##### Material to process #####

Lemma trim_digits_only z n d t w m e :
  digits_of z (S n) d -> digits_of w (S m) e -> trim (d +:+ t +:+ e) = d +:+ t +:+ e.
Proof.
  intros Hd He. pose proof (digits_of_starts _ _ _ "" Hd) as Hs. rewrite string_app_nil_r in Hs.
  destruct d as [|c d]; [done|]. change (String c d +:+ t +:+ e) with (String c (d +:+ (t +:+ e))).
  rewrite <- string_app_assoc. eapply trim_digits; [by apply isDigit_solid|done].
Qed.

(** ** Parsing what toFixed printed *)

Lemma unsignedDecimal_fixed neg z n d w k e :
  digits_of z (S n) d -> digits_of w k e ->
  unsignedDecimal neg (d +:+ "." +:+ e) = decimal neg (z * 10 ^ Z.of_nat k + w) (- Z.of_nat k).
Proof.
  intros Hd He. unfold unsignedDecimal.
  rewrite (takeDigits_exact _ _ _ 0 0 ("." +:+ e) Hd eq_refl), Z.mul_0_l, Z.add_0_l. simpl.
  pose proof (takeDigits_exact _ _ _ z 0 "" He eq_refl) as H. rewrite string_app_nil_r in H.
  change ("" +:+ e) with e. rewrite H. simpl. f_equal; lia.
Qed.

Lemma digit_not_sign c : isDigit c = true ->
  (code c =? 45) = false /\ (code c =? 43) = false /\ (code c =? 46) = false /\ (code c =? 101) = false
  /\ (code c =? 69) = false /\ (code c =? 120) = false /\ (code c =? 88) = false /\ (code c =? 111) = false
  /\ (code c =? 79) = false /\ (code c =? 98) = false /\ (code c =? 66) = false /\ (code c =? 73) = false.
Proof. unfold isDigit. intros. bool_hyps. split_and!; lia. Qed.

Lemma digits_not_Infinity z n d t : digits_of z (S n) d -> bool_decide (d +:+ t = "Infinity") = false.
Proof.
  intros Hd. apply bool_decide_eq_false. intros E.
  pose proof (digits_of_starts _ _ _ t Hd) as Hs. by rewrite E in Hs.
Qed.
(* ===== verification/JsonFacts.v ===== *)
(** * JsonFacts: the parser of JSON always answers, and reads back what was printed

    Termination: the fuel of [JSON_parse] is enough for every text.  Stability: more fuel
    and, for a closed value, more text do not change the answer.  Round trip: a value
    without undefined parts whose Numbers read back is what its text parses to; a proper
    prefix of an object's text is not JSON. *)

From S2P Require Import Prelude JsNumber JsNumberFacts JsText JsDecimal JsDecimalFacts Json.

Local Open Scope string_scope.
Local Open Scope list_scope.

Abbreviation len := String.length.

(** ** Consuming text *)

Lemma len_app (s t : string) : len (s +:+ t) = (len s + len t)%nat.
Proof. induction s as [|c s IH]; [done|]. simpl. by rewrite <- IH. Qed.

Lemma skipWs_len s : (len (skipWs s) <= len s)%nat.
Proof. induction s as [|c s IH]; simpl; [lia|]. case_match; simpl; lia. Qed.

Lemma takeDigits_len acc cnt s v k r : takeDigits acc cnt s = (v, k, r) -> (len r + k = len s + cnt)%nat.
Proof.
  revert acc cnt. induction s as [|c s IH]; intros acc cnt; simpl.
  - intros [= <- <- <-]. simpl. lia.
  - case_match; [intros H1; apply IH in H1; lia|intros [= <- <- <-]; simpl; lia].
Qed.

Lemma takeExponent_len s e r : takeExponent s = Some (e, r) -> (len r <= len s)%nat.
Proof.
  unfold takeExponent. destruct s as [|c s]; [by intros [= <- <-]|].
  case_match; [|intros [= <- <-]; lia].
  destruct (match s with String d s2 => _ | _ => _ end) as [neg s2] eqn:E.
  assert (len s2 <= len s)%nat by (repeat case_match; simplify_eq/=; lia).
  destruct (takeDigits 0 0 s2) as [[v n] s3] eqn:ET. apply takeDigits_len in ET.
  destruct (n =? 0)%nat; [done|]. intros [= <- <-]. simpl. lia.
Qed.

Lemma takeFraction_len v s w k r : takeFraction v s = Some (w, k, r) -> (len r <= len s)%nat.
Proof.
  unfold takeFraction. destruct s as [|c s]; [by intros [= <- <- <-]|].
  case_match; [|by intros [= <- <- <-]].
  destruct (takeDigits v 0 s) as [[w' k'] r'] eqn:E. apply takeDigits_len in E.
  destruct (k' =? 0)%nat; [done|]. intros [= <- <- <-]. simpl. lia.
Qed.

Lemma parseUnsigned_len neg s n r : parseUnsigned neg s = Some (n, r) -> (len r < len s)%nat.
Proof.
  unfold parseUnsigned. destruct (takeDigits 0 0 s) as [[v k] s1] eqn:E1. apply takeDigits_len in E1.
  destruct (Nat.eqb_spec k 0); [done|]. simpl. destruct (_ && _); [done|].
  destruct (takeFraction v s1) as [[[w j] s3]|] eqn:E2; [|done]. apply takeFraction_len in E2.
  destruct (takeExponent s3) as [[e s4]|] eqn:E3; [|done].
  apply takeExponent_len in E3. intros [= <- <-]. lia.
Qed.

Lemma parseNumber_len s n r : parseNumber s = Some (n, r) -> (len r < len s)%nat.
Proof.
  destruct s as [|c s]; [done|]. unfold parseNumber. case_match; intros H1%parseUnsigned_len; simpl in *; lia.
Qed.

Lemma parseChars_len s l r : parseChars s = Some (l, r) -> (len r < len s)%nat.
Proof.
  remember (len s) as n eqn:En. revert s En l r.
  induction (lt_wf n) as [n _ IH]. intros s -> l r. destruct s as [|c t]; [done|]. simpl.
  case_match; [intros [= <- <-]; lia|].
  assert (forall u l r, (len u < S (len t))%nat -> parseChars u = Some (l, r) -> (len r < len u)%nat) as K
    by (intros u l' r' Hu; exact (IH _ Hu u eq_refl l' r')).
  repeat case_match; intros; simplify_eq; simpl in *;
    match goal with H : parseChars ?u = Some _ |- _ => apply K in H; simpl in *; lia end.
Qed.

Lemma strip_len w s r : strip w s = Some r -> (len r + len w = len s)%nat.
Proof.
  revert s. induction w as [|c w IH]; intros s; simpl; [intros [= ->]; lia|].
  destruct s as [|d s]; [done|]. case_bool_decide; [|done]. intros H1%IH. simpl. lia.
Qed.

Lemma parseLiteral_len w v s x r : w <> "" -> parseLiteral w v s = Ok x r -> (len r < len s)%nat.
Proof.
  unfold parseLiteral. intros Hw. destruct (strip w s) eqn:E; [|done]. apply strip_len in E.
  intros [= <- <-]. destruct w; [done|]. simpl in E. lia.
Qed.
(* ===== verification/Intelligence.v ===== *)
(** * Intelligence: the portfolio engine

    packages/portfolio-intelligence/src: types.ts, util.ts, facts.ts (the facts every
    section reads), exposure.ts, heat.ts, allocation.ts, statistics.ts, warnings.ts,
    health.ts, summary.ts and portfolio.ts.  The engine aggregates served decisions and
    plans; [clamp], [round] and [mv] are those of the planner, whose text it shares.  A Map
    is the list of its entries in insertion order.  [Partial<PortfolioConfig>] is a record
    of optional fields; counts are [nat]. *)

From S2P Require Import Prelude JsNumber JsText JsDecimal Json Signals Served Decision Planner.

Local Open Scope string_scope.
Local Open Scope list_scope.

(** ** types.ts *)

Record HeatWeights := {
  hw_capital : number;
  hw_risk : number;
  hw_concentration : number;
  hw_directionalSkew : number;
  hw_gating : number
}.

Definition DEFAULT_HEAT_WEIGHTS : HeatWeights := {|
  hw_capital := nint 25; hw_risk := nint 30; hw_concentration := nint 20; hw_directionalSkew := nint 15; hw_gating := nint 10 |}.

Record PortfolioConfig := {
  bc_defaultEquity : number;
  bc_maxPortfolioRiskPct : number;
  bc_concentrationWarnPct : number;
  bc_directionalSkewWarnPct : number;
  bc_capitalWarnPct : number;
  bc_signalStaleSeconds : number;
  bc_featureStaleSeconds : number;
  bc_minDqScore : number;
  bc_heatWeights : HeatWeights;
  bc_heatExtremeBand : number;
  bc_heatHotBand : number;
  bc_heatWarmBand : number
}.

Definition DEFAULT_PORTFOLIO_CONFIG : PortfolioConfig := {|
  bc_defaultEquity := nint 100000;
  bc_maxPortfolioRiskPct := nint 10;
  bc_concentrationWarnPct := nint 60;
  bc_directionalSkewWarnPct := nint 80;
  bc_capitalWarnPct := nint 90;
  bc_signalStaleSeconds := nint 180;
  bc_featureStaleSeconds := nint 180;
  bc_minDqScore := MIN_DATA_QUALITY_SCORE;
  bc_heatWeights := DEFAULT_HEAT_WEIGHTS;
  bc_heatExtremeBand := nint 85;
  bc_heatHotBand := nint 60;
  bc_heatWarmBand := nint 35 |}.

Record PortfolioOverrides := {
  bo_defaultEquity : option number;
  bo_maxPortfolioRiskPct : option number;
  bo_concentrationWarnPct : option number;
  bo_directionalSkewWarnPct : option number;
  bo_capitalWarnPct : option number;
  bo_signalStaleSeconds : option number;
  bo_featureStaleSeconds : option number;
  bo_minDqScore : option number;
  bo_heatWeights : option HeatWeights;
  bo_heatExtremeBand : option number;
  bo_heatHotBand : option number;
  bo_heatWarmBand : option number
}.

Record PortfolioItem := { it_decision : TradingDecision; it_plan : TradePlan; it_dqScore : option number }.

Record PortfolioInputs := {
  bi_now : number;
  bi_items : list PortfolioItem;
  bi_runtimeState : option string;
  bi_controlPermission : option Permission;
  bi_killEngaged : bool;
  bi_config : option PortfolioOverrides
}.

Inductive PositionState := PO_OPEN | PO_WAITING | PO_BLOCKED | PO_FLAT.

#[export] Instance PositionState_eq_dec : EqDecision PositionState.
Proof. solve_decision. Defined.

Definition showPositionState (s : PositionState) : string :=
  match s with PO_OPEN => "OPEN" | PO_WAITING => "WAITING" | PO_BLOCKED => "BLOCKED" | PO_FLAT => "FLAT" end.

Record PortfolioPosition := {
  bp_signalId : string;
  bp_symbol : string;
  bp_timeframe : Timeframe;
  bp_direction : SignalDecision;
  bp_state : PositionState;
  bp_action : Action;
  bp_confidence : number;
  bp_notional : option number;
  bp_maxLoss : option number;
  bp_riskPct : option number;
  bp_riskReward : option number;
  bp_readiness : number;
  bp_readinessBand : ReadinessBand;
  bp_regime : option MarketRegime;
  bp_contributesExposure : bool
}.

Inductive PortfolioStatus := BK_HEALTHY | BK_CAUTION | BK_RISK | BK_BLOCKED.

#[export] Instance PortfolioStatus_eq_dec : EqDecision PortfolioStatus.
Proof. solve_decision. Defined.

Definition showPortfolioStatus (s : PortfolioStatus) : string :=
  match s with BK_HEALTHY => "HEALTHY" | BK_CAUTION => "CAUTION" | BK_RISK => "RISK" | BK_BLOCKED => "BLOCKED" end.
(** Five selections of which exactly one takes each element are a rearrangement of the list. *)
Lemma partition5 {A} (p1 p2 p3 p4 p5 : A -> bool) l :
  Forall (fun x => (if p1 x then 1 else 0) + (if p2 x then 1 else 0) + (if p3 x then 1 else 0)
                   + (if p4 x then 1 else 0) + (if p5 x then 1 else 0) = 1) l ->
  List.filter p1 l ++ List.filter p2 l ++ List.filter p3 l ++ List.filter p4 l ++ List.filter p5 l ≡ₚ l.
Proof.
  induction 1 as [|x l Hx H IH]; [done|]. simpl.
  destruct (p1 x), (p2 x), (p3 x), (p4 x), (p5 x); try done; rewrite <- IH at 6; solve_Permutation.
Qed.

(** Every ranked decision is on the board exactly once; each bucket is in ranking order;
    and only complete, actionable decisions of its direction are a top opportunity. *)
Theorem board_partition items :
  let board := rankOpportunities items in
  ob_topLong board ++ ob_topShort board ++ ob_watchlist board ++ ob_blocked board ++ ob_waiting board
    ≡ₚ List.map toRanked items
  /\ ob_total board = length items
  /\ Forall (Sorted ranksBefore) [ob_topLong board; ob_topShort board; ob_watchlist board; ob_blocked board; ob_waiting board]
  /\ Forall (fun r => rd_overallStatus r = OV_ACTIONABLE /\ rd_direction r = LONG) (ob_topLong board)
  /\ Forall (fun r => rd_overallStatus r = OV_ACTIONABLE /\ rd_direction r = SHORT) (ob_topShort board).
Proof.
  cbn [rankOpportunities ob_topLong ob_topShort ob_watchlist ob_blocked ob_waiting ob_total]. split_and!.
  - rewrite !bucket_perm. apply partition5, Forall_forall. intros r _. unfold isTop, isBlocked, isWaiting.
    by destruct (rd_overallStatus r), (rd_direction r).
  - by rewrite length_map.
  - repeat (apply Forall_cons; split); try apply bucket_sorted. apply Forall_nil_2.
  - unfold isTop. rewrite bucket_perm. apply Forall_forall. intros r.
    rewrite list_elem_of_In, filter_In. intros [_ H]. bool_hyps. done.
  - unfold isTop. rewrite bucket_perm. apply Forall_forall. intros r.
    rewrite list_elem_of_In, filter_In. intros [_ H]. bool_hyps. done.
Qed.

(** ** The sections of a plan *)

(** The readiness score is a finite Number between 0 and 100 and its band is the one of the
    score; the counts of the execution checklist add up, and it passes exactly when every
    item passes (an unknown fact never passes). *)
Theorem plan_sections_sound inputs :
  let readiness := tp_readiness (buildTradePlan inputs) in
  let checklist := tp_execution (buildTradePlan inputs) in
  (isFinite (tr_score readiness) = true /\ nle (nint 0) (tr_score readiness) = true
   /\ nle (tr_score readiness) (nint 100) = true
   /\ tr_band readiness = bandFor (tr_score readiness) (resolveConfig (ti_config inputs)))
  /\ ec_passed checklist + ec_failed checklist + ec_unknown checklist = length (ec_items checklist)
  /\ (ec_allPass checklist = true <-> Forall (fun i => ci_status i = CK_PASS) (ec_items checklist)).
Proof.
  intros readiness checklist. split_and!; try done.
  - apply plainRound_finite.
  - apply readiness_range.
  - apply readiness_range.
  - apply countStatus_total.
  - apply checklist_passes.
Qed.

(** ** A concrete long signal, from its features to the submit gate *)

Module LongSignal.
Definition timeOf (_ : string) : number := nint 1700000000000.

Definition features : Json :=
  J_object [("ema_20", J_number (nint 130)); ("ema_50", J_number (nint 120)); ("ema_200", J_number (nint 50));
            ("rsi_14", J_number (nint 90)); ("realized_vol_30", J_number (ndec 5 3)); ("atr_14", J_number (nint 2))].

Definition signal : SignalProjection := {|
  sj_id := "sig-1"; sj_symbol := "BTC-PERP"; sj_side := LONG; sj_decision := LONG; sj_confidence := ndec 9 1;
  sj_featureHash := "fh"; sj_datasetHash := "dh"; sj_strategyVersionId := "sv";
  sj_strategyParams := DEFAULT_SIGNAL_PARAMS; sj_createdAt := "2023-11-14T22:13:20.000Z" |}.

Definition price : PriceObservation := {| pc_price := nint 100; pc_ts := "t"; pc_source := "BINANCE" |}.

(** The decision inputs with this runtime state and account size. *)
Definition inputs (state : string) (maxNotional : number) : DecisionInputs := {|
  dn_now := nint 1700000001000; dn_signal := signal; dn_features := features; dn_featureTs := Some "t";
  dn_timeframe := M15; dn_dqScore := nint 100; dn_price := Some price; dn_liquidity := None;
  dn_risk := {| rk_assumedEquity := nint 100000; rk_riskFraction := ndec 1 2; rk_leverage := nint 1;
                rk_maxNotional := maxNotional; rk_systemRiskMode := None |};
  dn_control := {| cx_permission := Some PM_ALLOWED; cx_runtimeState := Some state; cx_killEngaged := false;
                   cx_blockedReasons := [] |};
  dn_config := None |}.

Definition planInputs (state : string) : TradePlanInputs := {|
  ti_now := nint 1700000001000; ti_decision := buildTradingDecision timeOf (inputs state (nint 1000000));
  ti_dqScore := Some (nint 100); ti_runtimeState := Some state; ti_killEngaged := false; ti_config := None |}.
End LongSignal.

Lemma levels_ordered_witness :
  levelsFinite LONG (nint 100) (nint 2) DEFAULT_DECISION_CONFIG
  /\ exists stop entry tp1 tp2 tp3, valuesInOrder [stop; entry; tp1; tp2; tp3]
     /\ me_value (lv_stopLoss (computeLevels LONG (Some LongSignal.price) (Some (nint 2)) DEFAULT_DECISION_CONFIG)) = Some stop.
Proof.
  assert (levelsFinite LONG (nint 100) (nint 2) DEFAULT_DECISION_CONFIG) as HF by (split_and!; evaluate).
  split; [exact HF|].
  destruct (levels_ordered LONG LongSignal.price (nint 2) DEFAULT_DECISION_CONFIG) as (stop & entry & tp1 & tp2 & tp3 & H & _ & _ & _ & _ & HO).
  - discriminate.
  - apply rnd_wf; lia.
  - evaluate.
  - split_and!; evaluate.
  - exact HF.
  - exists stop, entry, tp1, tp2, tp3. split; [exact HO|exact H].
Defined.

Lemma planned_intent_gate_witness :
  let ti := LongSignal.planInputs "HEALTHY" in
  let intent := buildExecutionIntent (ti_decision ti) (buildTradePlan ti) (nint 0) None None in
  checkSubmittable intent = None
  /\ (in_direction intent = LONG /\ in_action intent ∈ [STRONG_BUY; BUY_ACTION]
      \/ in_direction intent = SHORT /\ in_action intent ∈ [STRONG_SELL; SELL_ACTION]).
Proof.
  intros ti intent. assert (checkSubmittable intent = None) as H by (vm_compute; reflexivity).
  split; [exact H|].
  exact (proj2 (planned_intent_gate LongSignal.timeOf (LongSignal.inputs "HEALTHY" (nint 1000000)) ti (nint 0) None None eq_refl) H).
Defined.

(** A STOPPED runtime blocks the execution status of the decision, which is ACTIONABLE and
    passes the submit gate all the same. *)
Example stopped_is_actionable :
  let d := buildTradingDecision LongSignal.timeOf (LongSignal.inputs "STOPPED" (nint 1000000)) in
  td_executionStatus d = XS_BLOCKED /\ td_overallStatus d = OV_ACTIONABLE
  /\ checkSubmittable (buildExecutionIntent d (buildTradePlan (LongSignal.planInputs "STOPPED")) (nint 0) None None) = None.
Proof. split_and!; evaluate. Qed.
(** The groups of a list of positions by a key. *)
Definition groupsExact (keyFn : PortfolioPosition -> string) (positions : list PortfolioPosition) (groups : list ExposureGroup) : Prop :=
  NoDup (List.map eg_key groups)
  /\ (forall k, k ∈ List.map eg_key groups <-> k ∈ List.map keyFn positions)
  /\ Sorted (fun a b => byNotional a b <> Gt) groups
  /\ Forall (fun g =>
       let members := List.filter (fun p => bool_decide (keyFn p = eg_key g)) positions in
       eg_count g = length members
       /\ eg_notional g = round (sumFinite (List.map bp_notional (List.filter live members))) 2
       /\ (eg_provenance g = Pv_estimated <-> Exists (fun p => live p = true /\ bp_notional p = None) members)) groups.

Lemma group_exact keyFn positions : Forall finiteNotional positions -> groupsExact keyFn positions (group keyFn positions).
Proof.
  intros HF. unfold group. set (total := foldl _ _ _). set (mk := fun '(_, _) => _).
  pose proof (sortBy_perm byNotional (List.map mk (aggregate keyFn positions))) as HP.
  destruct (foldKeys_spec keyFn addToAgg positions) as (HN & HK & _).
  assert (List.map eg_key (List.map mk (aggregate keyFn positions)) = List.map fst (aggregate keyFn positions)) as EK
    by (rewrite List.map_map; apply List.map_ext; by intros [k g]).
  split_and!.
  - rewrite HP, EK. exact HN.
  - intros k. rewrite HP, EK. apply HK.
  - apply (sortBy_sorted _ (fun g => isFinite (eg_notional g) = true)).
    + intros a b Fa Fb. rewrite !byNotional_sv by done. rewrite (Z.compare_antisym (sv (eg_notional b)) (sv (eg_notional a))).
      rewrite (String.compare_antisym (eg_key b) (eg_key a)).
      destruct (Z.compare _ _), (String.compare _ _); done.
    + apply Forall_forall. intros g ([k a] & -> & _)%list_elem_of_fmap. apply plainRound_finite.
  - rewrite HP. apply Forall_forall. intros g ([k a] & -> & Ha)%list_elem_of_fmap. apply foldKeys_elem in Ha.
    pose proof (foldMembers_agg keyFn k positions a Ha) as ->. cbn [eg_key mk eg_count eg_notional eg_provenance ga_count ga_notional].
    split; [done|]. rewrite sum_live by by apply Forall_forall; intros p [Hp _]%list_elem_of_In%List.filter_In; rewrite Forall_forall in HF; apply HF, list_elem_of_In.
    split; [done|]. unfold groupProvenance. simpl. rewrite Exists_exists.
    destruct (existsb _ _) eqn:E; split; try done.
    + intros _. apply List.existsb_exists in E as (p & Hp & HL). exists p. split; [by apply list_elem_of_In|].
      apply andb_true_iff in HL as [? ?]. by destruct (bp_notional p).
    + intros (p & Hp & HL & Hnone). exfalso. apply not_true_iff_false in E. apply E, List.existsb_exists. exists p.
      split; [by apply list_elem_of_In|]. by rewrite HL, Hnone.
Qed.

(** ** Positions *)

Section facts.
Context (inputs : PortfolioInputs).
Let f := derivePortfolioFacts inputs.
Let cfg := resolveConfig (bi_config inputs).

Lemma position_elem p :
  p ∈ pn_positions f <-> exists it, it ∈ bi_items inputs /\ p = toPosition it (bi_killEngaged inputs) cfg.
Proof.
  unfold f, derivePortfolioFacts. cbn [pn_positions]. rewrite (sortBy_perm byName). split.
  - intros (it & -> & Hit)%list_elem_of_fmap. by exists it.
  - intros (it & Hit & ->). apply list_elem_of_fmap. by exists it.
Qed.

Lemma open_elem p : p ∈ pn_open f <-> p ∈ pn_positions f /\ bp_state p = PO_OPEN.
Proof.
  change (pn_open f) with (List.filter (inState PO_OPEN) (pn_positions f)).
  rewrite !list_elem_of_In, List.filter_In. unfold inState. by rewrite bool_decide_eq_true.
Qed.

Lemma fin_idem x v : fin x = Some v -> isFinite v = true.
Proof. unfold fin. destruct x as [w|]; [|done]. destruct (isFinite w) eqn:F; [|done]. by intros [= <-]. Qed.

Lemma mv_fin m : fin (mv m) = mv m.
Proof. unfold mv, fin. destruct (me_value m) as [v|]; [|done]. destruct (isFinite v) eqn:F; [by rewrite F|done]. Qed.

Lemma positions_finite : Forall finiteNotional (pn_positions f).
Proof. apply Forall_forall. intros p (it & _ & ->)%position_elem. apply mv_fin. Qed.

Lemma open_live : Forall (fun p => live p = true) (pn_open f).
Proof.
  apply Forall_forall. intros p [(it & _ & ->)%position_elem Hs]%open_elem. unfold live. simpl in *. by apply bool_decide_eq_true.
Qed.

Lemma open_finite : Forall finiteNotional (pn_open f).
Proof.
  apply Forall_forall. intros p [Hp _]%open_elem. pose proof positions_finite as HF. rewrite Forall_forall in HF. by apply HF.
Qed.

#####

__What is being asked__: Beginning with the line containing "destruct (levels_ordered LONG" in the material above, copy every line exactly until you have copied the line containing "td_executionStatus d = XS_BLOCKED".

__Answer to this problem__:
  destruct (levels_ordered LONG LongSignal.price (nint 2) DEFAULT_DECISION_CONFIG) as (stop & entry & tp1 & tp2 & tp3 & H & _ & _ & _ & _ & HO).
  - discriminate.
  - apply rnd_wf; lia.
  - evaluate.
  - split_and!; evaluate.
  - exact HF.
  - exists stop, entry, tp1, tp2, tp3. split; [exact HO|exact H].
Defined.

Lemma planned_intent_gate_witness :
  let ti := LongSignal.planInputs "HEALTHY" in
  let intent := buildExecutionIntent (ti_decision ti) (buildTradePlan ti) (nint 0) None None in
  checkSubmittable intent = None
  /\ (in_direction intent = LONG /\ in_action intent ∈ [STRONG_BUY; BUY_ACTION]
      \/ in_direction intent = SHORT /\ in_action intent ∈ [STRONG_SELL; SELL_ACTION]).
Proof.
  intros ti intent. assert (checkSubmittable intent = None) as H by (vm_compute; reflexivity).
  split; [exact H|].
  exact (proj2 (planned_intent_gate LongSignal.timeOf (LongSignal.inputs "HEALTHY" (nint 1000000)) ti (nint 0) None None eq_refl) H).
Defined.

(** A STOPPED runtime blocks the execution status of the decision, which is ACTIONABLE and
    passes the submit gate all the same. *)
Example stopped_is_actionable :
  let d := buildTradingDecision LongSignal.timeOf (LongSignal.inputs "STOPPED" (nint 1000000)) in
  td_executionStatus d = XS_BLOCKED /\ td_overallStatus d = OV_ACTIONABLE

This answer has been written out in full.